◆ **TASK PROMPT**: Show every line from the entries that follow which holds the word "until".

◆ **PROVIDED RECORDS**:
------------------------------------

Lemma parse_last h c rest :
  rhs h = REQUEST_HEAD → head_piece c →
  let r := c ++ head_end in
  read_http_status_machine h (r ++ rest) (length r) = Ok (set_rhs READ_HTTP_FINISH h, r ++ rest).
Proof.
  intros Hr (x & ys & -> & Hx & Hys) r. set (b := r ++ rest).
  assert (length r = length (chunk x ys) + 4)%nat as Hl by (unfold r; by rewrite length_app).
  assert (b = chunk x ys ++ head_end ++ rest) as Hb by (unfold b, r; by rewrite <-app_assoc).
  destruct (read_chunk false (length r) h ys b [] x (head_end ++ rest) 0 Hb Hr Hx Hys) as (bg & Hs); [cbn; lia|].
  destruct (read_head_end false (length r) h b (chunk x ys) rest bg Hb Hr Hl) as (bg' & Hs').
  rewrite (machine_of_steps h b (length r) (Ms (set_rhs READ_HTTP_FINISH h) b bg' (length r))); [done| |done].
  etrans; [exact Hs|exact Hs'].
Qed.

(** What the request line leaves. *)
Definition line_read (m : http_method) (u : bytes) (r : read_http_status) : http_head :=
  Head r (Val (Some m)) (Val (Some HTTP)) (u ++ replicate (64 - length u) NUL) ∅.

Lemma start_pieces m u v c post nread :
  line_ok u v → (length u ≤ 64)%nat → head_piece c →
  let r := request_head m u v [] ++ c in
  (length r ≤ nread)%nat →
  ∃ bg, msteps false nread (Ms http_request_new (r ++ post) 0 0)
          (Ms (line_read m u REQUEST_HEAD) (r ++ post) bg (length r)).
Proof.
  intros Hok Hu (x & ys & -> & Hx & Hys) r Hn. set (b := r ++ post). unfold r in Hn. rewrite length_app in Hn.
  destruct (read_head false nread http_request_new b m u v [] (chunk x ys ++ post)) as (k & Hs & Hk & Hlk & Hkn);
    [unfold b, r; by rewrite <-app_assoc|done..|lia|by left|].
  cbn in Hkn. rewrite Nat.add_0_r in Hkn.
  assert (head_read m u [] REQUEST_HEAD http_request_new = line_read m u REQUEST_HEAD) as Hh.
  { unfold head_read, line_read, url_field. cbn [url http_request_new params]. by rewrite drop_replicate. }
  rewrite Hh in Hs.
  destruct (read_chunk false nread (line_read m u REQUEST_HEAD) ys b (take k b) x post k) as (bg & Hs'); try done.
  { rewrite length_app, Hlk. lia. }
  exists bg. etrans; [exact Hs|]. rewrite length_app, Hlk in Hs'. unfold r. by rewrite length_app, <-Hkn.
Qed.

Lemma parse_first m u v c rest :
  line_ok u v → (length u ≤ 64)%nat → head_piece c →
  let r := request_head m u v [] ++ c in
  read_http_status_machine http_request_new (r ++ rest) (length r) = Ok (line_read m u REQUEST_HEAD, r ++ rest).
Proof.
  intros Hok Hu Hc r. destruct (start_pieces m u v c rest (length r) Hok Hu Hc) as (bg & Hs); [done|].
  by apply (machine_of_steps _ _ _ _ Hs).
Qed.
(* ===== verification/EventLoop.v ===== *)
(** * The event loop on the worker pool: acceptor.cpp

    The three parts of a running acceptor together: the kernel's registrations,
    the thread in [epoll_loop], and the pool ([WorkerPool.pnext]) whose workers
    run [read_conn] and [write_conn] step by step on the connections of a
    shared heap.  The loop is the thread of index [worker_num] of the task
    queue.  [enext] makes one move of one part; what the kernel reports and what
    the system calls return is in the move.

    A task is cut at its system calls.  Between [read] and [epoll_ctl] it works
    on the request of its connection, and before [open] it reads the URL there;
    two tasks of one connection that are there at the same time, one of them
    changing what the other one touches, are a data race.  Without a race the
    order of two such pieces does not matter, so that each is one step. *)

From S2P Require Import Prelude Sys Log JobQueue WorkerPool Poller Buffer HttpRequest Acceptor.
Open Scope Z_scope.

(** ** The kernel *)

(** [close] removes a registration, too. *)
Definition epoll_ctl (ptr : Z) (regs : gmap Z reg) (a : aio) : gmap Z reg :=
  match a with
  | EpollAdd fd d => ctl_add fd (Reg ptr d true true) regs
  | EpollMod fd d => ctl_mod fd (Reg ptr d true true) regs
  | EpollDel fd | Close fd => delete fd regs
  | Delete _ | Open _ | SendFile _ => regs
  end.

(** ** The loop *)

(** [conn->cb]: the two functions that the loop hands to the pool. *)
Inductive callback := Read_conn | Write_conn.
#[export] Instance callback_eq : EqDecision callback.
Proof. solve_decision. Defined.

Inductive handling := Accepts | Runs (cb : callback) | Ignores.

(** acceptor.cpp:246-266. *)
Definition dispatch (listenfd : Z) (ev : epoll_event) : handling :=
  if data_fd (ev_data ev) =? listenfd then Accepts
  else if negb (Z.land (events ev) EPOLLIN =? 0) then Runs Read_conn
  else if negb (Z.land (events ev) EPOLLOUT =? 0) then Runs Write_conn
  else Ignores.

(** In [epoll_wait] or at the next event; in [wp->run]; behind it, at
    [LogUtil::debug("...%d", conn->fd)]. *)
Inductive loop_pc :=
  | LEvents (evs : list epoll_event)
  | LRun (conn : Z) (evs : list epoll_event)
  | LLog (conn : Z) (evs : list epoll_event).

Definition rest (l : loop_pc) : list epoll_event :=
  match l with LEvents evs | LRun _ evs | LLog _ evs => evs end.

Definition loop_conn (l : loop_pc) : option Z :=
  match l with LEvents _ => None | LRun conn _ | LLog conn _ => Some conn end.

Abbreviation task := (@queue_element callback Z).

(** Where a task is.  [read_conn]: at [read] with its [_buf]; behind a [read] of
    [nread] bytes; at [epoll_ctl] in the loop; behind a [read] that returned 0,
    at [epoll_ctl], [close] and [delete].  [write_conn]: before [open]; at
    [sendfile]; at [epoll_ctl]. *)
Inductive frame :=
  | AtRead (_buf : bytes)
  | GotData (nread : nat) (_buf : bytes)
  | AtArm (d : direction) (_buf : bytes)
  | AtDel | AtClose | AtDelete
  | AtOpen
  | AtSend (file : Z)
  | AtRearm.

Definition fresh (qe : task) : frame :=
  if decide (_cb qe = Some Read_conn) then AtRead zero_buf else AtOpen.

Abbreviation eevent := (@occurrence callback).

Section event_loop.
Context {Q : Type} `{!AtomicQueue (A := task) Q}.

(** [frames]: where the task is that a worker runs, until it returns. *)
Record esys := Esys {
  epfd_ : Z;
  listenfd : Z;
  regs : gmap Z reg;
  heap : gmap Z connection;
  loop : loop_pc;
  wp : @worker_pool callback Z Q;
  frames : gmap nat frame }.
(* ===== verification/RequestRun.v ===== *)
(** * A request on the running acceptor, from its bytes to its file

    The way of one request through the machine of EventLoop.v: tasks parse its
    pieces, the connection keeps what was parsed while loop, pool and the other
    tasks go on, and a later task opens the file and arms the connection for
    the next request. *)

From S2P Require Import Prelude Sys Log JobQueue WorkerPool Poller Buffer HttpRequest Acceptor HttpPieces EventLoop ConnTask.
Open Scope Z_scope.

Section request_run.
Context {Q : Type} `{!AtomicQueue (A := task) Q}.
Abbreviation esys := (@esys Q).
Implicit Types s : esys.

(** ** What happens to one connection *)

(** The bytes that a move parses on the connection at [a]. *)
Definition parsed_by (a : Z) (m : emove) (s : esys) : list bytes :=
  match m with
  | Handles u =>
      match task_at u s with
      | Some (b, GotData nread buf) => if b =? a then [take nread buf] else []
      | _ => []
      end
  | _ => []
  end.

(** Does the move belong to a task that is about to delete it? *)
Definition deleted_by (a : Z) (m : emove) (s : esys) : bool :=
  match m with
  | Closes u => match task_at u s with Some (b, _) => b =? a | None => false end
  | _ => false
  end.

(** The same along a run: what the tasks parse on the connection, whichever
    tasks these are, and that none of them deletes it. *)
Fixpoint parsed_on (a : Z) (s : esys) (ms : list emove) : list bytes :=
  match ms with
  | [] => []
  | m :: ms => parsed_by a m s ++ match enext s m with Some (Ok (s, _)) => parsed_on a s ms | _ => [] end
  end.
Fixpoint undeleted (a : Z) (s : esys) (ms : list emove) : bool :=
  match ms with
  | [] => true
  | m :: ms => negb (deleted_by a m s) && match enext s m with Some (Ok (s, _)) => undeleted a s ms | _ => true end
  end.

(** A move parses something on it, or leaves it as it is. *)
Lemma conn_step a c s m s' e :
  heap s !! a = Some c → deleted_by a m s = false → enext s m = Some (Ok (s', e)) →
  parsed_by a m s = [] ∧ heap s' !! a = Some c
  ∨ ∃ u n buf c' buf' d, task_at u s = Some (a, GotData n buf) ∧ parsed_by a m s = [take n buf]
      ∧ read_body n buf c = Ok (c', buf', d) ∧ heap s' !! a = Some c'.
Proof.
  intros Hc Hd Hn.
  assert ((∀ u fr, m = Handles u ∨ m = Closes u → task_at u s ≠ Some (a, fr)) → parsed_by a m s = [] →
    parsed_by a m s = [] ∧ heap s' !! a = Some c) as Hk by (intros Hno ?; split; [done|by eapply enext_heap_kept]).
  destruct m as [| | | |u r|u|u|u|u o|u]; try (left; apply Hk; [by intros ? ? [[=]|[=]]|done]).
  - destruct (enext_task _ _ _ _ Hn) as [?|(-> & u' & b & fr & c' & Ht & Hb & Hm)]; [done|].
    inversion Hm as [| | |n buf c1 buf' d Hr Hread| | | | | | | |]; subst. cbn in Hk |- *. rewrite Ht in Hk |- *.
    destruct (Z.eqb_spec b a) as [->|Hne].
    + right. simplify_eq. exists u, n, buf, c1, buf', d. split_and!; [done..|]. apply lookup_insert_eq.
    + left. apply Hk; [|done]. intros ? fr [[= <-]|[=]]. congruence.
  - left. apply Hk; [|done]. intros ? fr [[=]|[= <-]] Ht. cbn in Hd. by rewrite Ht, Z.eqb_refl in Hd.
Qed.

Lemma typed_body s u a c n buf :
  typed s → task_at u s = Some (a, GotData n buf) → heap s !! a = Some c →
  buffers_ok c ∧ (length (take n buf) = n) ∧ (n ≤ 1023)%nat.
Proof.
  intros [Hh Hf] (qe & _ & Hfr & _)%task_at_spec Hc. destruct (Hh _ _ Hc) as ((_ & Hb) & _).
  destruct (Hf _ _ Hfr) as [Hl Hn]. split_and!; [done| |done]. rewrite length_take. lia.
Qed.

(** If the parser makes its way through the bytes, the connection ends where the
    parser does. *)
Lemma run_parsed a s ms s' es : ∀ c hs,
  typed s → heap s !! a = Some c → undeleted a s ms = true → erun s ms = Some (Ok (s', es)) →
  parses (req c) (parsed_on a s ms) hs →
  typed s' ∧ ∃ c', heap s' !! a = Some c' ∧ req c' = last_head (req c) hs ∧ fd c' = fd c.
Proof.
  revert s s' es; induction ms as [|m ms IH]; intros s s' es c hs Ht Hc Hu Hr Hp; simpl in Hr, Hu, Hp.
  { simplify_eq. inversion Hp; subst. split; [done|]. by exists c. }
  apply bind_Some in Hr as ([[s1 e]| |] & Hn & Hr); [|by destruct ms|done]. rewrite Hn in Hu, Hp.
  apply bind_Some in Hr as ([[s2 es2]| |] & Hr & Hq); simplify_eq/=. apply andb_true_iff in Hu as [Hd%negb_true_iff Hu].
  pose proof (typed_step _ _ _ _ Hn Ht) as Ht1.
  destruct (conn_step _ _ _ _ _ _ Hc Hd Hn) as [[Hnil Hc1]|(u & n & buf & c1 & buf' & d & Htu & Hone & Hb & Hc1)].
  - rewrite Hnil in Hp. by eapply IH.
  - rewrite Hone in Hp. inversion Hp as [|? ? h1 ? hs' Hm Hp']; subst.
    destruct (typed_body _ _ _ _ _ _ Ht Htu Hc) as (Hbo & Hl & Hn').
    specialize (Hm (drop n buf)). destruct (read_body_parsed (take n buf) (drop n buf) c h1) as (c1' & Hb' & Hreq & Hfd & _);
      [lia|done|done|]. rewrite Hl, take_drop, Hb in Hb'. simplify_eq.
    destruct (IH _ _ _ _ hs' Ht1 Hc1 Hu Hr Hp') as (Ht' & c' & Hc' & Hreq' & Hfd'). split; [done|].
    exists c'. rewrite last_head_cons, Hfd', Hfd. done.
Qed.

(** Its descriptor stays what it is, whatever is parsed. *)
Lemma run_fd a s ms s' es : ∀ c,
  heap s !! a = Some c → undeleted a s ms = true → erun s ms = Some (Ok (s', es)) →
  ∃ c', heap s' !! a = Some c' ∧ fd c' = fd c.
Proof.
  revert s s' es; induction ms as [|m ms IH]; intros s s' es c Hc Hu Hr; simpl in Hr, Hu.
  { simplify_eq. by exists c. }
  apply bind_Some in Hr as ([[s1 e]| |] & Hn & Hr); [|by destruct ms|done]. rewrite Hn in Hu.
  apply bind_Some in Hr as ([[s2 es2]| |] & Hr & Hq); simplify_eq/=. apply andb_true_iff in Hu as [Hd%negb_true_iff Hu].
  destruct (conn_step _ _ _ _ _ _ Hc Hd Hn) as [[_ Hc1]|(u & n & buf & c1 & buf' & d & _ & _ & Hb & Hc1)].
  - by eapply IH.
  - destruct (IH _ _ _ _ Hc1 Hu Hr) as (c' & Hc' & Hfd). exists c'. split; [done|].
    rewrite Hfd. by apply (read_body_fd _ _ _ _ _ _ Hb).
Qed.

(** A task stays where it is until its own move. *)
Lemma run_task_kept t a fr s ms s' es :
  task_at t s = Some (a, fr) → own t ms = [] → erun s ms = Some (Ok (s', es)) → task_at t s' = Some (a, fr).
Proof.
  revert s s' es; induction ms as [|m ms IH]; intros s s' es Ht Ho Hr; simpl in Hr; [by simplify_eq|].
  apply bind_Some in Hr as ([[s1 e]| |] & Hn & Hr); [|by case_match|done].
  apply bind_Some in Hr as ([[s2 es2]| |] & Hr & Hq); simplify_eq/=.
  unfold own in Ho. rewrite filter_cons in Ho. case_decide; [done|]. eapply IH; [|done..]. by eapply enext_task_kept.
Qed.

(** Nothing that is read behind a finished request is a race with its write task. *)
Lemma finished_url c n buf :
  rhs (req c) = READ_HTTP_FINISH → buffers_ok c → (length (take n buf) = n) → (n ≤ 1023)%nat →
  changes_url c n buf = false.
Proof.
  intros Hf Hb Hl Hn. unfold changes_url.
  destruct (read_body_parsed (take n buf) (drop n buf) c (req c)) as (c' & Hr & Hreq & _);
    [lia|done|by apply finished_machine|]. rewrite Hl, take_drop in Hr. rewrite Hr, Hreq. by rewrite bool_decide_true.
Qed.

Lemma finished_no_race w a c s :
  typed s → heap s !! a = Some c → rhs (req c) = READ_HTTP_FINISH → races w a AtOpen c s = false.
Proof.
  intros Ht Hc Hf. apply not_true_is_false. unfold races. intros (u & _ & Hu)%existsb_exists.
  destruct (task_at u s) as [[b fr]|] eqn:Htu; [|done]. apply andb_true_iff in Hu as [[_ Hb%Z.eqb_eq]%andb_true_iff Hu]. subst b.
  destruct fr as [|n buf| | | | | | |]; cbn in Hu; try done.
  destruct (typed_body _ _ _ _ _ _ Ht Htu Hc) as (Hbo & Hl & Hn). by rewrite finished_url in Hu.
Qed.

(** ** Property *)

(** C11: a request is answered. Somewhere in a run of the acceptor there is a
    new connection at [a]. Then anything may happen, in any order, as long as no
    task deletes that connection: other clients come and go, and any number of
    tasks read this one, one after the other or again and again. If what they
    parse on it are the pieces of a well-formed request, cut inside of header
    lines, and a write task of it then runs in worker [w], the file that this
    one opens is the URL's below [/var/www/html], for every URL of 2 to 50
    bytes. If the file does not open, the task returns and the registrations
    stay as they are. If it opens, it is sent and the connection, wherever its
    other tasks are by then, is registered and armed for reading again. *)
Theorem request_answered port rs q s00 ms0 s0 es0 a sock epfd m u v c0 cs ms s1 es w opened :
  result_of (acceptor_start port q) rs = Ok s00 → erun s00 ms0 = Some (Ok (s0, es0)) →
  heap s0 !! a = Some (Conn sock epfd http_request_new buffer_new ([], [])) →
  erun s0 ms = Some (Ok (s1, es)) → undeleted a s0 ms = true →
  line_ok u v → (2 ≤ length u ≤ 50)%nat → no_nul u → Forall head_piece (c0 :: cs) →
  parsed_on a s0 ms = request_pieces m u v (c0 :: cs) →
  task_at w s1 = Some (a, AtOpen) →
  ∃ c, heap s1 !! a = Some c
    ∧ write_conn c opened = Ok (if opened <=? 0 then [Open (bs "/var/www/html" ++ u)]
                                else [Open (bs "/var/www/html" ++ u); SendFile opened; EpollMod sock EpollIn])
    ∧ ∃ s2, enext s1 (Writes w opened) = Some (Ok (s2, Quiet)) ∧ regs s2 = regs s1 ∧ heap s2 = heap s1
        ∧ (opened ≤ 0 → frames s2 !! w = None)
        ∧ (0 < opened → ∀ ms2 s3 es2,
             erun s2 ms2 = Some (Ok (s3, es2)) → own w ms2 = [] → undeleted a s2 ms2 = true →
             ∃ s3', enext s3 (Sends w) = Some (Ok (s3', Quiet))
               ∧ ∀ ms3 s4 es3,
                   erun s3' ms3 = Some (Ok (s4, es3)) → own w ms3 = [] → undeleted a s3' ms3 = true →
                   ∃ s5, enext s4 (Arms w) = Some (Ok (s5, Quiet))
                     ∧ regs s5 = ctl_mod sock (Reg a EpollIn true true) (regs s4)
                     ∧ heap s5 = heap s4 ∧ frames s5 !! w = None).
Proof.
  intros Hs Hr0 Hc0 Hr Hu Hok Hl Hnu Hcs Hp Hw.
  assert (typed s0) as Ht0 by (eapply erun_typed; [by eapply acceptor_start_by|done]).
  pose proof (parses_request m u v cs c0 Hok ltac:(lia) Hcs) as Hps. rewrite <-Hp in Hps.
  destruct (run_parsed a s0 ms s1 es _ _ Ht0 Hc0 Hu Hr Hps) as (Ht1 & c & Hc & Hreq & Hfd).
  rewrite last_piece in Hreq. cbn [fd] in Hfd.
  pose proof (λ o, write_parsed m u c o Hreq Hl Hnu) as Hwrite. rewrite Hfd in Hwrite.
  exists c. split_and!; [done|apply Hwrite|].
  assert (∃ name, file_name (url (req c)) = Ok name) as [name Hname].
  { specialize (Hwrite 0). unfold write_conn in Hwrite. by destruct (file_name _) as [name| |]; [exists name|..]. }
  set (s2 := if opened <=? 0 then returns w s1 else set_frame w (AtSend opened) s1).
  assert (enext s1 (Writes w opened) = Some (Ok (s2, Quiet))) as Hn.
  { simpl. unfold write_step, on_conn. rewrite Hw. cbn [mbind option_bind]. rewrite Hc.
    rewrite (finished_no_race w a c s1 Ht1 Hc) by (by rewrite Hreq). rewrite Hname. done. }
  assert (regs s2 = regs s1 ∧ heap s2 = heap s1 ∧ wp s2 = wp s1) as (Hre & He & Hwp) by (unfold s2; by destruct (opened <=? 0)).
  exists s2. split_and!; [done..| |].
  { intros Ho%Z.leb_le. unfold s2. rewrite Ho. apply lookup_delete_eq. }
  intros Ho ms2 s3 es2 Hr2 Hown2 Hu2.
  assert (task_at w s2 = Some (a, AtSend opened)) as Hw2.
  { unfold s2. rewrite (proj2 (Z.leb_gt opened 0)) by lia. by eapply set_frame_task. }
  pose proof (run_task_kept _ _ _ _ _ _ _ Hw2 Hown2 Hr2) as Hw3. rewrite <-He in Hc.
  destruct (run_fd _ _ _ _ _ _ Hc Hu2 Hr2) as (c3 & Hc3 & Hfd3).
  exists (set_frame w AtRearm s3). split.
  { simpl. unfold send_step, on_conn. rewrite Hw3. cbn [mbind option_bind]. by rewrite Hc3. }
  intros ms3 s4 es3 Hr3 Hown3 Hu3. assert (task_at w (set_frame w AtRearm s3) = Some (a, AtRearm)) as Hw3' by (by eapply set_frame_task).
  pose proof (run_task_kept _ _ _ _ _ _ _ Hw3' Hown3 Hr3) as Hw4.
  destruct (run_fd _ (set_frame w AtRearm s3) _ _ _ c3 Hc3 Hu3 Hr3) as (c4 & Hc4 & Hfd4).
  eexists. split.
  { simpl. unfold arm_step, on_conn. rewrite Hw4. cbn [mbind option_bind]. rewrite Hc4. reflexivity. }
  cbn. rewrite Hfd4, Hfd3, Hfd. split_and!; [done..|]. apply lookup_delete_eq.
Qed.
End request_run.

(** ** Witness *)

(** A request is read in two pieces, the first by worker 0 and the second by
    worker 1, while a second client connects; then worker 2 gets the write task,
    and when it has sent the file, the second client sends something. *)
Definition two_pieces : list bytes := request_pieces GET (bs "/a/../b") (bs "1.1") [bs "Hos"; bs "t: a"].
Definition moves_to_write : list emove :=
  a_round 0 (two_pieces !!! 0%nat) ++ [Wait [(7, 1); (3, 1)]; Event []] ++ loop_pushes ++ [LogRun; Event [(8, 8192)]]
  ++ worker_begins 1 ++ a_round 1 (two_pieces !!! 1%nat) ++ [Reads 0 ReadAgain; Reads 1 ReadAgain; work_ 0]
  ++ [Wait [(7, 4)]; Event []] ++ loop_pushes ++ [LogRun] ++ worker_begins 2.
Definition moves_after_send : list emove :=
  [Wait [(8, 1)]; Event []] ++ loop_pushes ++ [LogRun] ++ worker_begins 3 ++ a_round 3 (bs "P").

Definition after (s : @esys (@conf task)) (ms : list emove) : @esys (@conf task) * list eevent :=
  match erun s ms with Some (Ok r) => r | _ => (s, []) end.
Definition moves_to_read : list emove := client_connects ++ loop_pushes ++ [LogRun] ++ worker_begins 0.
Definition at_write : @esys (@conf task) := (after reading moves_to_write).1.
Definition at_send : @esys (@conf task) := (after at_write [Writes 2 9]).1.
Definition has_sent : @esys (@conf task) := (after at_send [Sends 2]).1.
Definition at_rearm : @esys (@conf task) := (after has_sent moves_after_send).1.

Lemma request_answered_witness :
  ∃ s5, enext at_rearm (Arms 2) = Some (Ok (s5, Quiet))
    ∧ regs s5 = ctl_mod 7 (Reg 4096 EpollIn true true) (regs at_rearm)
    ∧ heap s5 = heap at_rearm ∧ frames s5 !! 2%nat = None.
Proof.
  destruct (request_answered 16666 demo_results (init 21) demo_loop moves_to_read reading (after demo_loop moves_to_read).2
    4096 7 4 GET (bs "/a/../b") (bs "1.1") (bs "Hos") [bs "t: a"] moves_to_write at_write (after reading moves_to_write).2 2 9)
    as (c & _ & _ & s2 & Hn & _ & _ & _ & Hsend).
  - apply demo_loop_starts.
  - vm_compute. reflexivity.
  - vm_compute. reflexivity.
  - vm_compute. reflexivity.
  - vm_compute. reflexivity.
  - split_and!; [done|no_byte|done|no_byte].
  - vm_compute. lia.
  - no_nul.
  - repeat constructor; [exists (bs "Hos"), []|exists (bs "t: a"), []]; (split_and!; [done|no_byte|constructor]).
  - vm_compute. reflexivity.
  - vm_compute. reflexivity.
  - assert (s2 = at_send) as -> by (vm_compute in Hn; injection Hn as <-; vm_compute; reflexivity).
    destruct (Hsend ltac:(lia) [] at_send []) as (s3 & Hn3 & Harm); [reflexivity..|].
    assert (s3 = has_sent) as -> by (vm_compute in Hn3; injection Hn3 as <-; vm_compute; reflexivity).
    apply (Harm moves_after_send at_rearm (after has_sent moves_after_send).2); vm_compute; reflexivity.
Defined.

------------------------------------

◆ **ANSWER BELOW**:
(** [frames]: where the task is that a worker runs, until it returns. *)
(** A task stays where it is until its own move. *)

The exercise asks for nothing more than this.